There’s no ‘one-size-fits-all’ solution to a GenAI hosting strategy. Whether you are running these disruptive applications on the cloud or on-premise, there are pros and cons to each. But the fundamental driver of this decision will be the use case, and your hosting strategy must start there.

Where you host your GenAI service – on the edge or the cloud – is a decision that is generally made for you, rather than by you. It’s an equation – you punch in the variables, and the answer is provided. The dimensions under your control are how you make the best of that situation.

The variables are: 

  • The volume of data with which you have to work and the compute capabilities required to process it – the larger the volumes, the more likely you are to need the power of the cloud.
  • The capabilities of your infrastructure – whatever your intentions, you will need a high-speed, high-capacity network to connect data to the cloud. If that doesn’t exist – or if you cannot access it – then edge computing is your only option.
  • The need for real-time data – no matter how good your network, gathering data from where it is sourced, transferring it to the cloud and sending it back again takes time (latency). If your use case depends on instantaneous insights, then it must be processed at the edge.
  • Resiliance and security – Where this is the case, edge hosting would ensure that the service is available even if there is no or limited external connectivity and that sensitive data isn’t transferred externally.

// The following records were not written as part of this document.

(** X12. After a startup that returned a failure nothing is left to undo:
    release (with the context's address) returns and leaves exactly the
    initial context, after which any supported device is granted the claim
    again; and a shutdown called on that state all the same returns with the
    context, the device registers and the mappings unchanged. *)
Theorem failed_startup_recovery (decode_temp encode_temp : Z -> Z)
    (P : platform) (d d' : pcie_device_state_t) (w w' : world) (s : status_t) :
  pch_thermal_startup decode_temp encode_temp P d w = Ok (s, d', w') ->
  s ≠ NO_ERROR ->
  (∃ w2, pch_thermal_release addr_g_pch_thermal_context w' = Ok (tt, w2)
       ∧ g_pch_thermal_context w2 = initial_context
       ∧ mmio w2 = mmio w' ∧ vmm_regions w2 = vmm_regions w'
       ∧ ∀ dev, supported dev ->
           pch_thermal_probe dev w2 = Ok (addr_g_pch_thermal_context, grant w2))
  ∧ (∃ d3 w3, pch_thermal_shutdown d' w' = Ok (d3, w3)
       ∧ g_pch_thermal_context w3 = g_pch_thermal_context w'
       ∧ mmio w3 = mmio w' ∧ vmm_regions w3 = vmm_regions w').
Proof.
  intros Hrun Hfail.
  destruct (startup_failure_inv _ _ _ _ _ _ _ _ Hrun Hfail) as (Hz & Ha & _ & Hd).
  split.
  - rewrite (release_torn_down w' Hz). eexists. split; [reflexivity|]. cbn.
    rewrite Hz, Ha. repeat split.
    intros dev Hsup. rewrite probe_unclaimed by reflexivity.
    apply supported_scan in Hsup. now rewrite Hsup.
  - unfold pch_thermal_shutdown. run.
    rewrite bool_decide_eq_true_2 by done.
    rewrite (cleanup_regs_absent _ _ Hz). cbn.
    eexists _, _. split; [reflexivity|]. cbn. unfold torn_down.
    destruct (g_pch_thermal_context w') as [a r c]. cbn in *. subst. auto.
Qed.

Lemma failed_startup_recovery_witness :
  ∃ d' w' w2,
    pch_thermal_startup example_decode example_encode example_platform_no_mapping
      example_bound_device (grant example_world) = Ok (ERR_OTHER (-4), d', w')
    ∧ pch_thermal_release addr_g_pch_thermal_context w' = Ok (tt, w2)
    ∧ g_pch_thermal_context w2 = initial_context.
Proof.
  destruct (startup_returns example_decode example_encode
              example_platform_no_mapping example_bound_device
              (grant example_world)
              {| bus_addr := 0xfe100000; bar_size := 0x1000 |})
    as (d' & w' & Hrun).
  { repeat split; discriminate. }
  { discriminate. }
  assert (Hfail : ERR_OTHER (-4) ≠ NO_ERROR) by discriminate.
  destruct (failed_startup_recovery _ _ _ _ _ _ _ _ Hrun Hfail)
    as ((w2 & Hrel & Hctx & _) & _).
  exists d', w', w2. repeat split; assumption.
Defined.

(** X14. Shutdown has three outcomes. For a device not bound to this
    driver's context it stops on its assertion. For a bound device, if
    [registers] is set but is not the base of a mapped region, the store to
    [tsel] faults. Otherwise it returns with the context torn down. *)
Theorem shutdown_outcomes (d : pcie_device_state_t) (w : world) :
  (driver_ctx d ≠ addr_g_pch_thermal_context ->
   pch_thermal_shutdown d w = Crash AssertFailed)
  ∧ (driver_ctx d = addr_g_pch_thermal_context ->
     regs (g_pch_thermal_context w) ≠ NULL ->
     vmm_regions w !! regs (g_pch_thermal_context w) = None ->
     pch_thermal_shutdown d w = Crash PageFault)
  ∧ (driver_ctx d = addr_g_pch_thermal_context ->
     registers_valid w ->
     ∃ w', pch_thermal_shutdown d w
             = Ok (with_irq_mode PCIE_IRQ_MODE_DISABLED d, w')
           ∧ g_pch_thermal_context w' = torn_down (g_pch_thermal_context w)).
Proof.
  unfold pch_thermal_shutdown. split; [|split].
  - intros Hd. run. rewrite bool_decide_eq_false_2 by congruence. reflexivity.
  - intros Hd Hnz Hm. run. rewrite bool_decide_eq_true_2 by done.
    now rewrite (cleanup_regs_unmapped _ _ Hnz Hm).
  - intros Hd Hvalid. run. rewrite bool_decide_eq_true_2 by done.
    destruct (decide (regs (g_pch_thermal_context w) = NULL)) as [Hz|Hnz].
    + rewrite (cleanup_regs_absent _ _ Hz). cbn. eauto.
    + destruct (Hvalid Hnz) as [a Ha].
      rewrite (cleanup_regs_mapped _ _ a Hnz Ha). cbn. eauto.
Qed.

Lemma shutdown_outcomes_witness :
  pch_thermal_shutdown example_device (mapped_world 340) = Crash AssertFailed
  ∧ pch_thermal_shutdown example_bound_device
      (with_regions ∅ (mapped_world 340)) = Crash PageFault
  ∧ ∃ w', pch_thermal_shutdown example_bound_device (mapped_world 340)
            = Ok (with_irq_mode PCIE_IRQ_MODE_DISABLED example_bound_device, w')
          ∧ g_pch_thermal_context w'
            = {| aspace := NULL; regs := NULL; device_claimed := true |}.
Proof.
  split; [|split].
  - apply (proj1 (shutdown_outcomes example_device (mapped_world 340))).
    discriminate.
  - apply (proj1 (proj2 (shutdown_outcomes example_bound_device
                           (with_regions ∅ (mapped_world 340))))).
    + reflexivity.
    + discriminate.
    + apply lookup_empty.
  - apply (proj2 (proj2 (shutdown_outcomes example_bound_device
                           (mapped_world 340)))).
    + reflexivity.
    + intros _. exists 0xffff0000. apply lookup_singleton_eq.
Defined.

(** ** Sequences of calls *)

Lemma run_entries_cons (decode_temp encode_temp : Z -> Z) (e : entry_point)
    (es : list entry_point) (w w' : world) :
  run_entries decode_temp encode_temp (e :: es) w = Ok (tt, w') ->
  ∃ w1, run_entry decode_temp encode_temp e w = Ok (tt, w1)
      ∧ run_entries decode_temp encode_temp es w1 = Ok (tt, w').
Proof.
  cbn [run_entries]. intros H. run_in H.
  destruct (run_entry decode_temp encode_temp e w) as [|[[] w1]]; [discriminate|].
  exists w1. split; [reflexivity | exact H].
Qed.

Lemma startup_keeps_claim (decode_temp encode_temp : Z -> Z) (P : platform)
    (d d' : pcie_device_state_t) (w w' : world) (s : status_t) :
  pch_thermal_startup decode_temp encode_temp P d w = Ok (s, d', w') ->
  device_claimed (g_pch_thermal_context w')
  = device_claimed (g_pch_thermal_context w).
Proof.
  intros Hrun.
  destruct (startup_inv _ _ _ _ _ _ _ _ Hrun) as (d1 & w1 & Hbody & Hbad & Hgood).
  destruct (body_inv _ _ _ _ _ _ _ _ Hbody) as (b & _ & _ & _ & _ & _ & Hcl & _).
  destruct (decide (s = NO_ERROR)) as [E|E].
  - destruct (Hgood E) as [_ ->]. exact Hcl.
  - destruct (cleanup_returns _ _ _ _ (Hbad E)) as (_ & -> & _). exact Hcl.
Qed.

Lemma entry_claim (decode_temp encode_temp : Z -> Z) (e : entry_point)
    (w w' : world) :
  run_entry decode_temp encode_temp e w = Ok (tt, w') ->
  (is_release e = false ->
   device_claimed (g_pch_thermal_context w) = true ->
   device_claimed (g_pch_thermal_context w') = true)
  ∧ (is_probe e = false ->
     device_claimed (g_pch_thermal_context w) = false ->
     device_claimed (g_pch_thermal_context w') = false).
Proof.
  intros Hrun. destruct e as [d|P d|d|p]; cbn in Hrun; run_in Hrun.
  - destruct (pch_thermal_probe d w) as [|[p w1]] eqn:Hp; [discriminate|].
    injection Hrun as <-. split; [|discriminate].
    intros _ Hc. rewrite (probe_claimed _ _ Hc) in Hp. now injection Hp as _ <-.
  - destruct (pch_thermal_startup _ _ P d w) as [|[[s d1] w1]] eqn:Hs;
      [discriminate|].
    injection Hrun as <-. rewrite (startup_keeps_claim _ _ _ _ _ _ _ _ Hs). auto.
  - unfold pch_thermal_shutdown in Hrun. run_in Hrun.
    case_bool_decide; [|discriminate].
    destruct (pch_thermal_cleanup (Some d) w) as [|[d1 w1]] eqn:Hc; [discriminate|].
    cbn in Hrun. injection Hrun as <-.
    destruct (cleanup_returns _ _ _ _ Hc) as (_ & -> & _). cbn. auto.
  - unfold pch_thermal_release in Hrun. run_in Hrun.
    case_bool_decide; [|discriminate].
    case_bool_decide; [|discriminate].
    injection Hrun as <-. cbn. split; [discriminate | auto].
Qed.

(** X13. The claim flag changes hands in two places only. Along any sequence
    of entry-point calls that all return, with any devices, platforms and
    handles: if no call is a release, a claim that is held stays held; if no
    call is a probe, a claim that is free stays free. *)
Theorem claim_changes_only_at_probe_and_release
    (decode_temp encode_temp : Z -> Z) (es : list entry_point) (w w' : world) :
  run_entries decode_temp encode_temp es w = Ok (tt, w') ->
  (existsb is_release es = false ->
   device_claimed (g_pch_thermal_context w) = true ->
   device_claimed (g_pch_thermal_context w') = true)
  ∧ (existsb is_probe es = false ->
     device_claimed (g_pch_thermal_context w) = false ->
     device_claimed (g_pch_thermal_context w') = false).
Proof.
  revert w. induction es as [|e es IH]; intros w Hrun.
  - cbn in Hrun. run_in Hrun. injection Hrun as <-. auto.
  - destruct (run_entries_cons _ _ _ _ _ _ Hrun) as (w1 & He & Hes).
    destruct (entry_claim _ _ _ _ _ He) as [Hkeep Hfree].
    destruct (IH w1 Hes) as [IHkeep IHfree].
    cbn [existsb]. split.
    + intros Hno Hc. apply orb_false_iff in Hno as [Hne Hnes]. auto.
    + intros Hno Hc. apply orb_false_iff in Hno as [Hne Hnes]. auto.
Qed.

Lemma claim_changes_only_at_probe_and_release_witness :
  ∃ w',
    run_entries example_decode example_encode
      [CallStartup example_platform example_bound_device;
       CallProbe example_device;
       CallShutdown example_bound_device]
      (grant example_world) = Ok (tt, w')
    ∧ device_claimed (g_pch_thermal_context w') = true.
Proof.
  assert (Hrun : ∃ w',
            run_entries example_decode example_encode
              [CallStartup example_platform example_bound_device;
               CallProbe example_device;
               CallShutdown example_bound_device]
              (grant example_world) = Ok (tt, w')).
  { eexists. vm_compute. reflexivity. }
  destruct Hrun as [w' Hrun]. exists w'. split; [exact Hrun|].
  apply (proj1 (claim_changes_only_at_probe_and_release _ _ _ _ _ Hrun));
    reflexivity.
Defined.

Lemma startup_result_valid (decode_temp encode_temp : Z -> Z) (P : platform)
    (d d' : pcie_device_state_t) (w w' : world) (s : status_t) :
  pch_thermal_startup decode_temp encode_temp P d w = Ok (s, d', w') ->
  registers_valid w'.
Proof.
  intros Hrun. unfold registers_valid.
  destruct (decide (s = NO_ERROR)) as [->|E].
  - destruct (startup_success_inv _ _ _ _ _ _ _ Hrun)
      as (b & _ & _ & _ & _ & _ & ->).
    cbn. intros _. rewrite lookup_insert_eq. eauto.
  - destruct (startup_failure_inv _ _ _ _ _ _ _ _ Hrun E) as (Hz & _).
    intros Hnz. contradiction.
Qed.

In the technology environments to which GenAI will be applied, there are two major domains – the world of Information Technology (IT) and that of Operational Technology (OT). Generally, the IT world is more likely to be suitable for cloud-based GenAI deployments, while the OT world will be better adapted to edge-based solutions. Ultimately, however, it is the use cases that will make the difference. Motor vehicle applications provide a good example of how different use cases influence hosting strategies.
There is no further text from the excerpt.